Assigned task » All that should be output is the block of lines below from the line with "e => Throw e" to the line with "tpl (BUILD_TEAM_NAME env)", both included, exactly as written.

-------- Provided entries

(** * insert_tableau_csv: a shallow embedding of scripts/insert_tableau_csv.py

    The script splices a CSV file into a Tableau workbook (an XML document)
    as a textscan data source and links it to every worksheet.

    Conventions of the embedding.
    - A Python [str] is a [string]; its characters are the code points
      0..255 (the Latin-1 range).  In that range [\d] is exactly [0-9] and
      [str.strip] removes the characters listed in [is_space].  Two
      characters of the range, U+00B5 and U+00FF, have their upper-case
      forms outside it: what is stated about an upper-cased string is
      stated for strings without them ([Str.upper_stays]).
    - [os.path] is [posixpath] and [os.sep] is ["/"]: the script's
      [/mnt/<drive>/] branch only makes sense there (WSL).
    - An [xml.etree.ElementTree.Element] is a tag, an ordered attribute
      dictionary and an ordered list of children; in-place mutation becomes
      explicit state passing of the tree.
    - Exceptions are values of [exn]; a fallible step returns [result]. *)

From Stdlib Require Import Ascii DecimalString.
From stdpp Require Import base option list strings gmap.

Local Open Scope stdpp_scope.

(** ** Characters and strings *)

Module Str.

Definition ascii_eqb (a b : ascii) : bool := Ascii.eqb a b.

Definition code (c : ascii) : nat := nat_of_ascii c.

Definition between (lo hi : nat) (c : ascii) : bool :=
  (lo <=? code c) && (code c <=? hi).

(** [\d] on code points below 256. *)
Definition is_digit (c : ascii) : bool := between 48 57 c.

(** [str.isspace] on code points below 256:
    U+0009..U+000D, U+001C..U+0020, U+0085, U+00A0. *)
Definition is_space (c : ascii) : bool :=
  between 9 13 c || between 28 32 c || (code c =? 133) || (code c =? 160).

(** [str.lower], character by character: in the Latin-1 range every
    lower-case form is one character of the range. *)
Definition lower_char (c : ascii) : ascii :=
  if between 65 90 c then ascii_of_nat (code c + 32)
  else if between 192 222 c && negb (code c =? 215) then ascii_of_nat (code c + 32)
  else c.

----------------
-------- Provided entries

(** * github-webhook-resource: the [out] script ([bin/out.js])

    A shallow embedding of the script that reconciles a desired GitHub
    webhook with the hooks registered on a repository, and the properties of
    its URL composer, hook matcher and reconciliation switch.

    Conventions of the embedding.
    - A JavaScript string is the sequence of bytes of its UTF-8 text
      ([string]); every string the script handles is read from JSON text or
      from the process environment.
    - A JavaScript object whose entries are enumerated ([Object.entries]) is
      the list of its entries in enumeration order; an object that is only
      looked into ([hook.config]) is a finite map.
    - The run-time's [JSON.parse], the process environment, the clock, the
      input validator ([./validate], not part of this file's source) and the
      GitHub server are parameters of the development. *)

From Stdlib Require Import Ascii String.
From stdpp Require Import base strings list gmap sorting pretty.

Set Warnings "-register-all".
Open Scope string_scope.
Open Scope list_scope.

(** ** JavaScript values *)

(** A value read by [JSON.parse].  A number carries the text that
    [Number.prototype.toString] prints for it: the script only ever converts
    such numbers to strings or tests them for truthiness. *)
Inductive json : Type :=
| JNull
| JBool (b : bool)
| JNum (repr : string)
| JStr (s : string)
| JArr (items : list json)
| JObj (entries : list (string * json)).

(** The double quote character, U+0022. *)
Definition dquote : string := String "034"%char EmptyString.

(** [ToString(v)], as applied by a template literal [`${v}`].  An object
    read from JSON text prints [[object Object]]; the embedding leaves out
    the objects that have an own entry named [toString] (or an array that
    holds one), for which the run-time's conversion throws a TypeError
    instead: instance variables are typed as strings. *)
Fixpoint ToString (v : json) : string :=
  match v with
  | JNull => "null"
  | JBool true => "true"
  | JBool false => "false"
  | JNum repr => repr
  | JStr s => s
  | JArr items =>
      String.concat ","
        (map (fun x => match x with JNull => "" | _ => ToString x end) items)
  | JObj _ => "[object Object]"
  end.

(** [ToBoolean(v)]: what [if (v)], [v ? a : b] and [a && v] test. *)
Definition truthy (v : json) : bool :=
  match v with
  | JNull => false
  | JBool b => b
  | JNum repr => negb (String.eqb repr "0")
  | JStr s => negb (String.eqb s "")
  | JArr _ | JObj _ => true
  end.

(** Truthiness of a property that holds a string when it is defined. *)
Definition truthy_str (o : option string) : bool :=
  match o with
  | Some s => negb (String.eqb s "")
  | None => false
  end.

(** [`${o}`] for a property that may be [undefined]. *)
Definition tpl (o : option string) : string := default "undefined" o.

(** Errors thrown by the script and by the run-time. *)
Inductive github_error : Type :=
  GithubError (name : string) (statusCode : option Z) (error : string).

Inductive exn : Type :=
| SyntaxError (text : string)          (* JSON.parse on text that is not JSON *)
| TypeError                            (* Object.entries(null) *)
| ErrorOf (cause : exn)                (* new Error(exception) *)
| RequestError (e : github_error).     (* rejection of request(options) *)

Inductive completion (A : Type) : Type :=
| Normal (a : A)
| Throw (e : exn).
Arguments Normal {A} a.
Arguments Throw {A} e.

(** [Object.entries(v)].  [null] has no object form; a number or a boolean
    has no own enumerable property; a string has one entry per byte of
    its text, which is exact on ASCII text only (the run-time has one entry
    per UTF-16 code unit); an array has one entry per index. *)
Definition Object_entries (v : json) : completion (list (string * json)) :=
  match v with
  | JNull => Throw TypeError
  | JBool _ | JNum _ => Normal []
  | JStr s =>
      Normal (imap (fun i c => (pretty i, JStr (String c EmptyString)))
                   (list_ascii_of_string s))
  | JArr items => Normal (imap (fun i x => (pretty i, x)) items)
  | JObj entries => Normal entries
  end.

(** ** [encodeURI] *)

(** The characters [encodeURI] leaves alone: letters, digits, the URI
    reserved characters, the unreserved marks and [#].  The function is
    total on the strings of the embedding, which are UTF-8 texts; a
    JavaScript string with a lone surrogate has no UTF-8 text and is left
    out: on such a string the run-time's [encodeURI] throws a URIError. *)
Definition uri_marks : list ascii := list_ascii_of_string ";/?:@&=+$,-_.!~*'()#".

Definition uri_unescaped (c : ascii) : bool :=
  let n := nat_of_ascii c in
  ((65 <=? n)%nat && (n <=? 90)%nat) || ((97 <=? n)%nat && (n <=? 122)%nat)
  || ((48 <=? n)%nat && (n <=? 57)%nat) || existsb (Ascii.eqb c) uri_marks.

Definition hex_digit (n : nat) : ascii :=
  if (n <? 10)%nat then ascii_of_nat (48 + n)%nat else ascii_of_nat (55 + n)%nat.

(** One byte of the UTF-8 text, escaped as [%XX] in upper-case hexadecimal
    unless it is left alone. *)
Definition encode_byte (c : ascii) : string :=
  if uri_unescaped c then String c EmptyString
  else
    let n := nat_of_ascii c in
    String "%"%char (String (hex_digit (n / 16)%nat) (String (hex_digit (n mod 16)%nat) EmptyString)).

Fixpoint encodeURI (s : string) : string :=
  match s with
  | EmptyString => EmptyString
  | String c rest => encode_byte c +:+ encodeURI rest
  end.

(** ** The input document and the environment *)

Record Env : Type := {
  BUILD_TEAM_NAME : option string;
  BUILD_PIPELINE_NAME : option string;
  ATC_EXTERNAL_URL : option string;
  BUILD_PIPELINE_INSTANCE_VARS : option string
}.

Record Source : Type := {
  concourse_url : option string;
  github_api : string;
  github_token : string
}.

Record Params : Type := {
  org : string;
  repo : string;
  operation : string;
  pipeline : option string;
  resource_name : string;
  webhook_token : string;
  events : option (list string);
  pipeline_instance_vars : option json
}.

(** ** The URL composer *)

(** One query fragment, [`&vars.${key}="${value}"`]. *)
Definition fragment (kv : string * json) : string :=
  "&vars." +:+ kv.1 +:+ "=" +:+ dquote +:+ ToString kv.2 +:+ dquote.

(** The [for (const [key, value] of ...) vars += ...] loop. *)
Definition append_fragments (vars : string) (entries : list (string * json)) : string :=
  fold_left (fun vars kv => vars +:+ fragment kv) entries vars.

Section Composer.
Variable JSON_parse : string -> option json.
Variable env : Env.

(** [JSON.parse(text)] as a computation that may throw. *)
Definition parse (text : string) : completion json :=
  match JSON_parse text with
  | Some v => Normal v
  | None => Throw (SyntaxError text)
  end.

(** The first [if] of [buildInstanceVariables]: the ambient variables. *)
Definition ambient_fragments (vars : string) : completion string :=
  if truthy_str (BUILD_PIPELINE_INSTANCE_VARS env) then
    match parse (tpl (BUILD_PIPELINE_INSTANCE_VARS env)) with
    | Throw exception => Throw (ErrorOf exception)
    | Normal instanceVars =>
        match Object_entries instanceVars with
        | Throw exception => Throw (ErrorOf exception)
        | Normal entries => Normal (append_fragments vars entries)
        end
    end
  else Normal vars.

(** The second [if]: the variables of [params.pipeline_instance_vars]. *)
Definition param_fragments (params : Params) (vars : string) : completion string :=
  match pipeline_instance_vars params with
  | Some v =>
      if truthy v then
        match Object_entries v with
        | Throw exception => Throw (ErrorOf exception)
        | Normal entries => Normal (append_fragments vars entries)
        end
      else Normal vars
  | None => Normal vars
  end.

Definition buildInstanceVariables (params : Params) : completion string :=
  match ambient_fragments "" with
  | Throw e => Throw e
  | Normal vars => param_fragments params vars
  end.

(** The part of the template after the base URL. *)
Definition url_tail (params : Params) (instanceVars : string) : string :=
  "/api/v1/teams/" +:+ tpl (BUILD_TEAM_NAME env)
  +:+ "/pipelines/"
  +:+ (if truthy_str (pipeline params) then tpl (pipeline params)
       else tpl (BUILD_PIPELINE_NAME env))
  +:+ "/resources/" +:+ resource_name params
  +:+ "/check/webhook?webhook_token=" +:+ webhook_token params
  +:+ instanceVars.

----------------

Response »
  | Throw e => Throw e
  | Normal vars => param_fragments params vars
  end.

(** The part of the template after the base URL. *)
Definition url_tail (params : Params) (instanceVars : string) : string :=
  "/api/v1/teams/" +:+ tpl (BUILD_TEAM_NAME env)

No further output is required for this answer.